Come un mare in tempesta, mi sentivo esattamente così, anche se Arthur era delicato, amabile, romantico. Quello che mi sconvolse fu la sensazione di perdizione che provai: ero stretta a lui, così vicina. Ero diventata Arthur e lui era diventato me. Una sola cosa. E fu bello perché ci eravamo cercati per mesi, e ci eravamo trovati subito, senza aver bisogno di parole, o chiarimenti. A dominarci era solo il bisogno di donarci completamente l'uno all'altra senza preoccuparsi minimamente di ciò che accadeva o che sarebbe accaduto fuori. L'importante era che fossimo soli, lontani da chi ci avrebbe rovinati, da chi ci odiava. 

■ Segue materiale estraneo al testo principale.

(** * Texas Hold'em hand of play: cards, deck, players, evaluator, showdown

    A shallow embedding of [cardgames.py].  Python integers are [Z],
    rank indices (positions in [Card.RANKS]) are [nat], lists are lists.
    Methods that mutate an object and may raise are functions in a
    state-and-exception monad whose state survives a raise, as the
    object does in Python. *)

From Stdlib Require Import String Ascii.
From Stdlib Require Import List ZArith Lia Bool Permutation Sorted Arith PeanoNat.
Import ListNotations.
Local Open Scope string_scope.
Local Open Scope list_scope.

(** ** Exceptions and the state monad *)

Inductive Exn : Type :=
| ValueError (msg : string)
| TypeError
| IndexError
| EOFError.

Inductive Res (A : Type) : Type :=
| Ok (a : A)
| Raise (e : Exn).
Arguments Ok {A} a.
Arguments Raise {A} e.

Definition M (S A : Type) : Type := S -> Res A * S.

Definition ret {S A : Type} (a : A) : M S A := fun s => (Ok a, s).

Definition raise {S A : Type} (e : Exn) : M S A := fun s => (Raise e, s).

Definition bind {S A B : Type} (m : M S A) (k : A -> M S B) : M S B :=
  fun s => match m s with
           | (Ok a, s') => k a s'
           | (Raise e, s') => (Raise e, s')
           end.

Definition get {S : Type} : M S S := fun s => (Ok s, s).
Definition put {S : Type} (s : S) : M S unit := fun _ => (Ok tt, s).
Definition modify {S : Type} (f : S -> S) : M S unit := fun s => (Ok tt, f s).

Declare Scope py_scope.
Delimit Scope py_scope with py.
Notation "x <- m ;; k" := (bind m (fun x => k))
  (at level 61, m at next level, right associativity) : py_scope.
Notation "m ;;; k" := (bind m (fun _ => k))
  (at level 61, right associativity) : py_scope.

(** ** Card *)

Inductive Suit : Type := Hearts | Spades | Diamonds | Clubs.

Inductive Rank : Type :=
| R2 | R3 | R4 | R5 | R6 | R7 | R8 | R9 | R10 | RJ | RQ | RK | RA.

Definition SUITS : list Suit := [Hearts; Spades; Diamonds; Clubs].
Definition RANKS : list Rank := [R2; R3; R4; R5; R6; R7; R8; R9; R10; RJ; RQ; RK; RA].

Definition suit_eq_dec (a b : Suit) : {a = b} + {a <> b}.
Proof. decide equality. Defined.

Definition rank_eq_dec (a b : Rank) : {a = b} + {a <> b}.
Proof. decide equality. Defined.

Definition rank_eqb (a b : Rank) : bool := if rank_eq_dec a b then true else false.
Definition suit_eqb (a b : Suit) : bool := if suit_eq_dec a b then true else false.

(** [Card.RANKS.index(rank)] *)
Definition rank_index (r : Rank) : nat :=
  match r with
  | R2 => 0 | R3 => 1 | R4 => 2 | R5 => 3 | R6 => 4 | R7 => 5 | R8 => 6
  | R9 => 7 | R10 => 8 | RJ => 9 | RQ => 10 | RK => 11 | RA => 12
  end%nat.

(** The constructor's [ValueError] for a suit or rank outside the two
    tuples cannot arise: the types hold exactly the valid ones. *)
Record Card : Type := mkCard { suit : Suit; rank : Rank }.

Definition card_eq_dec (a b : Card) : {a = b} + {a <> b}.
Proof. decide equality; [apply rank_eq_dec | apply suit_eq_dec]. Defined.

Definition card_eqb (a b : Card) : bool := if card_eq_dec a b then true else false.

Notation "r 'of' s" := (mkCard s r) (at level 9, only parsing).

(** ** Deck *)

Record Deck : Type := mkDeck { cards : list Card }.

(** [Deck.__init__]: suits outermost, ranks innermost. *)
Definition Deck_init : Deck :=
  mkDeck (flat_map (fun s => map (fun r => mkCard s r) RANKS) SUITS).

(** [Deck.draw_card]: both guards come before the assignment, so a
    raise leaves [self.cards] as it was. *)
Definition draw_card (n : Z) : M Deck (list Card) := fun d =>
  if (n <=? 0)%Z then
    (Raise (ValueError "The number of cards to draw must be a positive integer."), d)
  else if (n >? Z.of_nat (length (cards d)))%Z then
    (Raise (ValueError "Not enough cards left in the deck."), d)
  else
    (Ok (firstn (Z.to_nat n) (cards d)), mkDeck (skipn (Z.to_nat n) (cards d))).

Definition is_empty (d : Deck) : bool :=
  match cards d with [] => true | _ => false end.

(** A run of draws, one after the other on the same deck; the first
    raise ends the run. *)
Fixpoint draw_seq (ns : list Z) : M Deck (list (list Card)) :=
  match ns with
  | [] => ret []
  | n :: ns' =>
      (cs <- draw_card n ;;
       rest <- draw_seq ns' ;;
       ret (cs :: rest))%py
  end.

(** ** Player *)

Record Player : Type := mkPlayer {
  player_id : nat;
  chips : Z;
  current_bet : Z;
  hand : list Card;
  action : option string;
  is_active : bool
}.

(** [Player.__init__] *)
Definition Player_init (id : nat) (initial_chips : Z) : Player :=
  mkPlayer id initial_chips 0 [] None true.

Definition set_bet (amount : Z) (p : Player) : Player :=
  mkPlayer (player_id p) (chips p - amount) amount (hand p) (action p) (is_active p).

Definition set_active (b : bool) (p : Player) : Player :=
  mkPlayer (player_id p) (chips p) (current_bet p) (hand p) (action p) b.

Definition set_hand (h : list Card) (p : Player) : Player :=
  mkPlayer (player_id p) (chips p) (current_bet p) h (action p) (is_active p).

Definition not_enough_chips : Exn := ValueError "Player doesn't have enough chips.".
Definition raise_too_small : Exn := ValueError "Raise must be more than the current bet.".

(** [Player.bet]: the guard precedes both assignments. *)
Definition bet (amount : Z) : M Player unit := fun p =>
  if (amount >? chips p)%Z then raise not_enough_chips p
  else (Ok tt, set_bet amount p).

(** [Player.fold] *)
Definition fold (_ : unit) : M Player unit := modify (set_active false).

(** [Player.all_in] *)
Definition all_in (_ : unit) : M Player unit := fun p => bet (chips p) p.

(** [Player.call] *)
Definition call (amount : Z) : M Player unit := fun p =>
  if (amount >? chips p)%Z then all_in tt p else bet amount p.

(** [Player.raise_bet] *)
Definition raise_bet (amount : Z) : M Player unit := fun p =>
  if (amount <=? current_bet p)%Z then raise raise_too_small p
  else bet amount p.

(** [Player.reset_for_new_round] *)
Definition reset_for_new_round (p : Player) : Player :=
  mkPlayer (player_id p) (chips p) 0 [] None true.

(** The five operations a caller can apply to a seat, and a run of
    them on one [Player] object.  A raised exception is the caller's to
    handle; the object lives on, so the run goes on from the state the
    raise left behind. *)
Inductive PlayerOp : Type :=
| OpBet (amount : Z)
| OpCall (amount : Z)
| OpRaise (amount : Z)
| OpAllIn
| OpFold.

Non pensavo a nulla, neanche che ad ansimare contro il mio collo e chiamare il mio nome fosse proprio Inghilterra. Avevo gli occhi chiusi, la testa gettata all'indietro, il petto inarcato contro quello di lui e le gambe allacciate ai suoi fianchi per rispondere alla sua passione con altrettanta intensità. Lasciavo andare ogni gemito, non per compiacere quanto per accertarmi che quel momento fosse reale. Lo sentivo. Sentivo Arthur dedicarsi a me: lo aveva fatto con il pensiero, lo stava facendo anche con il corpo. Sussurrava alcune parole quando mi guardava negli occhi e, sebbene non capisci tutto, sapevo che si trattava di parole dolci.
Il suo respiro si spezzò proprio nel momento in cui le sue spinte divennero più decise e lo sentii venire, caldo, dentro di me, mentre sussurrava per l'ennesima volta il mio nome.